O4.3 Biologic therapies

Recent post hoc analyses of data from a number of studies involving patients with COPD have highlighted the blood eosinophil count as a potentially important biomarker of response to glucocorticoid treatment, but it is not known whether targeting interleukin-5 to reduce eosinophil activity can also affect clinical outcomes in COPD. A phase 2a trial of benralizumab,  a humanized monoclonal antibody to interleukin-5 receptor alpha, did not demonstrate benefit in terms of exacerbations  or quality of life in a group of patients with COPD who had at least one exacerbation in the preceding year and a sputum count of ≥ 3% in the preceding year, however the investigators felt that a prespecified  subgroup analysis of patients with higher blood eosinophil counts supported further investigation  of the effects of this drug in patients with COPD and eosinophilia (Brightling 2014).  Pavord and colleagues have compared the interleukin-5 inhibitor mepolizumab with placebo in patients with COPD in two 12-month randomised, controlled, parallel-group trials (METREX and METREO) (Pavord 2017).
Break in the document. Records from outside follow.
(* ===== verification/Delivery.v ===== *)
(** * Store and forward: the queue, the gateway and the crashes together *)

From S2P Require Import Prelude GoLang GoFormat GoUtf8 Json GoTime Core AgentEvent HostFiles DiskQueue Forwarding JournalSource QueueFacts.

(** An event the queue holds, and one that is held or acknowledged. *)
Definition queued (e : AgentEvent) (m : gmap string string) : Prop :=
  exists name body it, m !! name = Some body /\ unmarshal_item body = Some it /\ qi_Event it = e.

Definition secured (e : AgentEvent) (w : World Host) : Prop := queued e (files w) \/ e ∈ ho_accepted (w_repo w).

(** Every file can be read back, and identifiers are drawn once. *)
Record queue_wf (w : World Host) : Prop := {
  qw_random : Inj (=) (=) (rt_random (w_rt w));
  qw_fresh k t : (rt_draws (w_rt w) <= k)%nat -> files w !! queue_name t (NewID "queue" (rt_random (w_rt w) k)) = None;
  qw_reads name body : files w !! name = Some body -> is_Some (unmarshal_item body)
}.

(** What no call breaks: no event that was secured is lost. *)
Definition keeps_events (w w' : World Host) : Prop :=
  queue_wf w -> queue_wf w' /\ forall e, secured e w -> secured e w'.

#[export] Instance keeps_events_preorder : PreOrder keeps_events.
Proof.
  split; [by intros w W|]. intros w1 w2 w3 H1 H2 W1. destruct (H1 W1) as [W2 S1]. destruct (H2 W2) as [W3 S2]. auto.
Qed.

Lemma queue_keeps_same w w' : queue_only w w' -> files w' = files w -> keeps_events w w'.
Proof.
  intros [R A _ _] F [Wr Wf Wd]. split; [split; rewrite ?R, ?F; eauto|]. intros e [Q|Q]; [left; by rewrite F|right; by rewrite A].
Qed.

Lemma keeps_still w w' : still w w' -> keeps_events w w'.
Proof. intros S. apply queue_keeps_same; [by apply still_queue_only|by apply still_files]. Qed.

Lemma keeps_apart_state w w' : apart StateDir w w' -> keeps_events w w'.
Proof.
  intros [R M A _ O] [Wr Wf Wd]. assert (F : files w' = files w) by (unfold files; by rewrite (O QueueDir ltac:(done) : ho_queue _ = ho_queue _)).
  split; [split; rewrite ?R, ?F; eauto|]. intros e [Q|Q]; [left; by rewrite F|right; by rewrite A].
Qed.

Lemma queue_keeps_Now w : keeps_events w (Now w).2.
Proof. intros [Wr Wf Wd]. split; [by split|done]. Qed.

(** A new file under a name that no identifier to come can have. *)
Lemma queue_keeps_insert w w' name body : queue_only w w' -> files w' = <[name := body]> (files w) -> files w !! name = None ->
  is_Some (unmarshal_item body) ->
  (forall k t, (rt_draws (w_rt w) <= k)%nat -> name <> queue_name t (NewID "queue" (rt_random (w_rt w) k))) -> keeps_events w w'.
Proof.
  intros [R A _ _] F N U Fr [Wr Wf Wd]. split.
  - split; rewrite ?R, ?F; [done| |].
    + intros k t Hk. rewrite lookup_insert_ne; [by apply Wf|by apply Fr].
    + intros n b. destruct (decide (n = name)) as [->|Hn]; [rewrite lookup_insert_eq; by intros [= <-]|]. rewrite lookup_insert_ne by done. apply Wd.
  - intros e [(n & b & it & Hn & H)|Q]; [left|right; by rewrite A]. exists n, b, it. split; [|done]. rewrite F, lookup_insert_ne; [done|].
    intros ->. congruence.
Qed.

(** A file may go once its event is acknowledged. *)
Lemma keeps_delete w w' name : queue_only w w' -> files w' = base.delete name (files w) \/ files w' = files w ->
  (forall body it, files w !! name = Some body -> unmarshal_item body = Some it -> qi_Event it ∈ ho_accepted (w_repo w)) ->
  keeps_events w w'.
Proof.
  intros Q [F|F] Hacc; [|by apply queue_keeps_same]. destruct Q as [R A _ _]. intros [Wr Wf Wd]. split.
  - split; rewrite ?R, ?F; [done| |].
    + intros k t Hk. apply lookup_delete_None. right. by apply Wf.
    + intros n b [_ Hb]%lookup_delete_Some. by eapply Wd.
  - intros e [(n & b & it & Hn & U & He)|Q]; [|right; by rewrite A]. destruct (decide (n = name)) as [->|N].
    + right. rewrite A, <- He. by eapply Hacc.
    + left. exists n, b, it. by rewrite F, lookup_delete_ne.
Qed.

(** ** The calls *)

Lemma marshal_reads item body : event_ok (qi_Event item) -> marshal_item item = Ok body -> is_Some (unmarshal_item body).
Proof. intros W M. exists (clean_item item). by apply unmarshal_marshal. Qed.

(** The identifier and the time are drawn, then the item is written. *)
Definition new_item (event : AgentEvent) (w : World Host) : QueueItem :=
  {| qi_QueueID := NewID "queue" (rt_random (w_rt w) (rt_draws (w_rt w))); qi_Event := event; qi_file := "" |}.
Definition new_name (w : World Host) : string :=
  queue_name (rt_clock (w_rt w) (rt_ticks (w_rt w))) (NewID "queue" (rt_random (w_rt w) (rt_draws (w_rt w)))).
Definition drawn (w : World Host) : World Host := mkWorld (w_repo w) ((w_rt w) {{ rt_draws ::= S }} {{ rt_ticks ::= S }}).

Lemma Enqueue_run event w : Enqueue event w = enqueueLocked (new_item event w) (new_name w) (drawn w).
Proof. by destruct w as [h []]. Qed.

Lemma Enqueue_files event w r w' : Enqueue event w = (r, w') ->
  queue_only (drawn w) w' /\
  ((exists body, marshal_item (new_item event w) = Ok body /\ files w' = <[new_name w := body]> (files w)) \/
   is_ok r = false /\ files w' = files w).
Proof.
  rewrite Enqueue_run. intros [Q F]%enqueueLocked_files; [|apply queue_name_event]. split; [done|].
  destruct F as [(body & M & F & _)|F]; [left; by exists body|by right].
Qed.

Lemma keeps_drawn w : keeps_events w (drawn w).
Proof. intros [Wr Wf Wd]. split; [split; try done|done]. intros k t Hk. apply Wf. cbn in Hk. lia. Qed.

Lemma new_name_fresh w : queue_wf w -> files w !! new_name w = None.
Proof. intros W. by apply qw_fresh. Qed.

Lemma new_name_ne w k t : queue_wf w -> (rt_draws (w_rt (drawn w)) <= k)%nat ->
  new_name w <> queue_name t (NewID "queue" (rt_random (w_rt (drawn w)) k)).
Proof. intros W Hk E. apply queue_name_inj, NewID_inj, (qw_random _ W) in E. cbn in Hk. lia. Qed.

Lemma Enqueue_keeps event : event_ok event -> evolves keeps_events (Enqueue event).
Proof.
  intros Ok w W. destruct (Enqueue event w) as [r w'] eqn:E. apply Enqueue_files in E as [Q F].
  refine (_ (proj1 (keeps_drawn w W))). change (forall e, secured e w -> secured e (r, w').2) with (forall e, secured e (drawn w) -> secured e w').
  change (keeps_events (drawn w) w'). destruct F as [(body & M & F)|[_ F]]; [|by apply queue_keeps_same].
  eapply queue_keeps_insert; [exact Q|exact F|exact (new_name_fresh w W)|exact (marshal_reads (new_item event w) _ Ok M)|]. intros k t. by apply new_name_ne.
Qed.

Lemma EnqueueUnique_keeps event : event_ok event -> evolves keeps_events (EnqueueUnique event).
Proof.
  intros Ok w. destruct (EnqueueUnique event w) as [r w'] eqn:E. apply EnqueueUnique_files in E as [Q F]. cbn [snd].
  destruct F as [(body & item & M & <- & F & N)|[F _]]; [|by apply queue_keeps_same].
  eapply queue_keeps_insert; [exact Q|exact F|exact N|by eapply marshal_reads|]. intros k t _ E. by apply (unique_name_ne t _ _ (eq_sym E)).
Qed.

(** Removing the files of acknowledged events. *)
Lemma Acks_keep items w r w' : forM_ items Ack w = (r, w') ->
  Forall (fun item => forall body it, files w !! qi_file item = Some body -> unmarshal_item body = Some it -> qi_Event it ∈ ho_accepted (w_repo w)) items ->
  keeps_events w w'.
Proof.
  revert w. induction items as [|item items IH]; intros w E Hs.
  { injection E as _ <-. reflexivity. }
  apply Forall_cons in Hs as [Hi Hs]. cbn [forM_] in E.
  assert (J : forall w1 r1, Ack item w = (r1, w1) -> keeps_events w w1 /\
    Forall (fun item => forall body it, files w1 !! qi_file item = Some body -> unmarshal_item body = Some it -> qi_Event it ∈ ho_accepted (w_repo w1)) items).
  { intros w1 r1 [Q F]%Ack_files. split; [apply (keeps_delete _ _ (qi_file item) Q); [naive_solver|exact Hi]|].
    eapply Forall_impl; [exact Hs|]. intros x Hx body it Hb U. rewrite (qo_accepted _ _ Q). apply (Hx body it); [|done].
    destruct F as [F|[_ F]]; rewrite F in Hb; [by apply lookup_delete_Some in Hb as [_ Hb]|done]. }
  apply bind_cases in E as [([] & w1 & E1 & E)|[_ (r1 & E1 & _)]]; destruct (J _ _ E1) as [K1 Hs1]; [|done].
  etransitivity; [exact K1|by apply IH].
Qed.

Section Gateway.
Context `{Gateway}.

(** An outcome of the gateway: the acknowledged events are noted, nothing else. *)
Definition noted (events : list AgentEvent) (w w' : World Host) : Prop :=
  w_rt w' = w_rt w /\ (forall q, entries q (w_repo w') = entries q (w_repo w)) /\
  ho_accepted (w_repo w') = ho_accepted (w_repo w) ++ events.

Lemma noted_files events w w' : noted events w w' -> files w' = files w.
Proof. intros (_ & E & _). unfold files. by rewrite (E QueueDir : ho_queue _ = ho_queue _). Qed.

Lemma noted_keeps events w w' : noted events w w' -> keeps_events w w'.
Proof.
  intros N [Wr Wf Wd]. assert (F := noted_files _ _ _ N). destruct N as (R & _ & A). split; [split; rewrite ?R, ?F; eauto|].
  intros e [Q|Q]; [left; by rewrite F|right; rewrite A; set_solver].
Qed.

Lemma still_external {A} (call : Runtime -> outcome A) : evolves still (external call).
Proof. unfold external. frame. by intros w. Qed.

Lemma still_authorize : evolves still authorize.
Proof. intros w. unfold authorize. by destruct (gw_token _). Qed.

Lemma still_lift {A} (m : outcome A) : evolves still (lift m).
Proof. by intros w. Qed.

#[local] Hint Resolve still_external still_authorize still_lift : evolves.

(** The last step of a request is the note. *)
Definition notes {A} (events : list AgentEvent) (m : HostM A) : Prop := forall w r w', m w = (r, w') ->
  if is_ok r then noted events w w' else still w w'.

Lemma notes_bind {A B} events (m : HostM A) (k : A -> HostM B) :
  evolves still m -> (forall a, notes events (k a)) -> notes events (bind m k).
Proof.
  intros Hm Hk w r w' [(a & w1 & E1 & E)|[F (r1 & E1 & _)]]%bind_cases; assert (S1 := run_evolves _ _ _ _ _ Hm E1); [|by rewrite F].
  specialize (Hk a _ _ _ E). destruct (is_ok r); [|exact (transitivity S1 Hk)]. destruct S1 as [R A1 _ En], Hk as (R2 & En2 & A2).
  split_and!; [congruence|intros q; by rewrite En2, En|by rewrite A2, A1].
Qed.

Lemma notes_fail {A} events e : notes events (@fail _ A e).
Proof. intros w r w' [= <- <-]. by split. Qed.

Lemma notes_if {A} events (b : bool) (m n : HostM A) : notes events m -> notes events n -> notes events (if b then m else n).
Proof. by destruct b. Qed.

Lemma notes_acknowledged {A} events (a : A) : notes events (do! acknowledged events in ret a).
Proof. intros w r w' [= <- <-]. split_and!; [done| |done]. by intros []. Qed.

Ltac noting := repeat first
  [ progress intros | apply notes_fail | apply notes_acknowledged | apply notes_if | apply notes_bind | case_match | solve [frame] ].

Lemma Send_notes event : notes [event] (Send event).
Proof. unfold Send. by noting. Qed.

Lemma SendBatch_notes events : notes events (SendBatch events).
Proof. unfold SendBatch. by noting. Qed.

(** A batch is the first of the items. *)
Lemma select_batch_prefix m items selected n out : select_batch m items selected n = Ok out ->
  exists k, out = selected ++ take k items.
Proof.
  revert selected n. induction items as [|item items IH]; intros selected n; cbn [select_batch].
  { intros [= <-]. exists O. by rewrite app_nil_r. }
  destruct (_ <? _); [done|]. destruct (_ && _); [intros [= <-]; exists O; by rewrite app_nil_r|].
  intros [k ->]%IH. exists (S k). by rewrite <- app_assoc.
Qed.

(** A batch of a queue that is not empty has an item. *)
Lemma select_batch_nil m items out : select_batch m items [] 0 = Ok out -> out = [] -> items = [].
Proof.
  destruct items as [|item items]; [done|]. cbn [select_batch]. destruct (_ <? _); [done|].
  change (0 <? Z.of_nat (length (@nil QueueItem))) with false. cbn [andb app].
  intros [k ->]%select_batch_prefix. done.
Qed.

(** A flush ends before anything is sent, or sends and removes a batch. *)
Lemma flush_cases b m w r w' : flush b m w = (r, w') ->
  (still w w' /\ (is_ok r = false \/ r = Ok 0 /\ exists w1, Peek b w = (Ok [], w1))) \/
  exists items k w1 w2 w3 r3, Peek b w = (Ok items, w1) /\ select_batch m items [] 0 = Ok (take k items) /\
    noted (List.map qi_Event (take k items)) w2 w3 /\ still w w2 /\
    forM_ (take k items) Ack w3 = (r3, w') /\ (r = Ok (Z.of_nat (length (take k items))) /\ is_ok r3 = true \/ is_ok r = false).
Proof.
  unfold flush. intros [(items & w1 & E1 & E)|[F (r1 & E1 & _)]]%bind_cases; assert (S1 := run_evolves _ _ _ _ _ (still_Peek b) E1);
    [|left; split; [done|by left]].
  apply bind_cases in E as [(selected & w2 & [= Es <-] & E)|[F (r1 & [= _ <-] & _)]]; [|left; split; [done|by left]].
  destruct (select_batch_prefix _ _ _ _ _ Es) as [k ->]. cbn [app] in *.
  destruct (bool_decide _) eqn:N.
  { apply bool_decide_eq_true in N. injection E as <- <-. left. split; [done|right; split; [done|]]. exists w1.
    by rewrite (select_batch_nil _ _ _ Es N) in E1. }
  apply bind_cases in E as [(receipts & w2 & E2 & E)|[F (r1 & E2 & F1)]]; assert (N2 := SendBatch_notes _ _ _ _ E2); cbn in N2.
  - right. apply bind_cases in E as [(u & w3 & E3 & E)|[F (r3 & E3 & _)]].
    + injection E as <- <-. exists items, k, w1, w1, w2, (Ok u). split_and!; [done..|by left].
    + exists items, k, w1, w1, w2, r3. split_and!; [done..|by right].
  - rewrite F1 in N2. left. split; [exact (transitivity S1 N2)|by left].
Qed.

(** The file of an item holds its event, as long as it is there. *)
Definition reads_as (m : gmap string string) (item : QueueItem) : Prop :=
  forall body it, m !! qi_file item = Some body -> unmarshal_item body = Some it -> qi_Event it = qi_Event item.

Lemma Peek_reads b w items w1 : Peek b w = (Ok items, w1) -> still w w1 /\ Forall (reads_as (files w)) items.
Proof.
  intros [S Hf]%Peek_from_files. split; [done|]. eapply Forall_impl; [exact Hf|].
  intros item (body & it & Hb & U & E) body' it' Hb' U'. congruence.
Qed.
In METREX, the annual rate of moderate or severe exacerbations was significantly lower in the mepolizumab group than in the placebo group (1.4 versus 1.71 per year; rate ratio, 0.82; 95% CI, 0.68 to 0.98; P = 0.04). The time to first exacerbation was also significantly longer in the mepolizumab group than in the placebo group, but there were no significant differences in outcomes when patients were not stratified according to eosinophilic phenotype. In contrast, no significant differences in exacerbation rates were detected in METREO. There was no significant between-group difference in the rate of exacerbations that led to an emergency department visit or hospitalisation or in measures of patients’ symptoms in either trial.

The results of the current trials indicate that an eosinophilic subgroup of patients with COPD may benefit from biologic therapies, although it is noted that, although patients with current asthma were excluded, those with a past history of asthma or atopy were not. Further prospective studies are awaited.